Stored data:
(* ===== verification/Sleeplock.v ===== *)
(** * kernel/sleeplock.c

    A sleep lock is part of a buffer or of an inode; [slens S] says where in the
    state [S] it is, which spinlock protects it and on which channel its waiters
    sleep. *)
From stdpp Require Import gmap list strings.
From S2P Require Import Prelude Kstring Abi Machine Spinlock Kalloc Vm Proc.

Record sleeplock := mk_sleeplock {
  sl_locked : Z;
  sl_name : string;
  sl_pid : Z
}.
Definition set_sl_locked (v : Z) (r : sleeplock) : sleeplock := mk_sleeplock v (sl_name r) (sl_pid r).
Definition set_sl_name (v : string) (r : sleeplock) : sleeplock := mk_sleeplock (sl_locked r) v (sl_pid r).
Definition set_sl_pid (v : Z) (r : sleeplock) : sleeplock := mk_sleeplock (sl_locked r) (sl_name r) v.

Record slens (S : Type) := mk_slens {
  sl_get : S -> sleeplock;
  sl_set : sleeplock -> S -> S;
  sl_lk : lockid;
  sl_chan : chan
}.
Arguments mk_slens {S} _ _ _ _.
Arguments sl_get {S} _ _.
Arguments sl_set {S} _ _ _.
Arguments sl_lk {S} _.
Arguments sl_chan {S} _.

Section Sleeplock.
Context {S : Type} `{Sub machine S}.

Definition sl_upd (l : slens S) (f : sleeplock -> sleeplock) : M S unit :=
  modify (fun s => sl_set l (f (sl_get l s)) s).

Definition initsleeplock (l : slens S) (name : string) : M S unit :=
  lift (initlock (sl_lk l) "sleep lock") ;;;
  sl_upd l (set_sl_name name) ;;;
  sl_upd l (set_sl_locked 0) ;;;
  sl_upd l (set_sl_pid 0).

(** [while (lk->locked)]: [fuel] bounds how often the lock is found taken. *)
Fixpoint acquiresleep_loop (fuel : nat) (l : slens S) : M S unit :=
  v <- reads (fun s => sl_locked (sl_get l s)) ;;
  if v =? 0 then ret tt else
  match fuel with
  | O => hang
  | Datatypes.S fuel => lift (sleep (sl_chan l) (sl_lk l)) ;;; acquiresleep_loop fuel l
  end.

Definition acquiresleep (fuel : nat) (l : slens S) : M S unit :=
  lift (acquire (sl_lk l)) ;;;
  acquiresleep_loop fuel l ;;;
  sl_upd l (set_sl_locked 1) ;;;
  p <- lift curproc ;;
  pid <- lift (proc_get p p_pid) ;;
  sl_upd l (set_sl_pid pid) ;;;
  lift (release (sl_lk l)).

Definition releasesleep (l : slens S) : M S unit :=
  lift (acquire (sl_lk l)) ;;;
  sl_upd l (set_sl_locked 0) ;;;
  sl_upd l (set_sl_pid 0) ;;;
  lift (wakeup (Some (sl_chan l))) ;;;
  lift (release (sl_lk l)).

Definition holdingsleep (l : slens S) : M S bool :=
  lift (acquire (sl_lk l)) ;;;
  v <- reads (sl_get l) ;;
  r <- (if sl_locked v =? 0 then ret false
        else p <- lift curproc ;; pid <- lift (proc_get p p_pid) ;; ret (sl_pid v =? pid)) ;;
  lift (release (sl_lk l)) ;;;
  ret r.
End Sleeplock.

HOW TO COMPLETE THIS TASK. From the first line of the data above through the line containing "From S2P Require", repeat each line exactly, and add nothing.

COMPLETED EXERCISE.
(* ===== verification/Sleeplock.v ===== *)
(** * kernel/sleeplock.c

    A sleep lock is part of a buffer or of an inode; [slens S] says where in the
    state [S] it is, which spinlock protects it and on which channel its waiters
    sleep. *)
From stdpp Require Import gmap list strings.
From S2P Require Import Prelude Kstring Abi Machine Spinlock Kalloc Vm Proc.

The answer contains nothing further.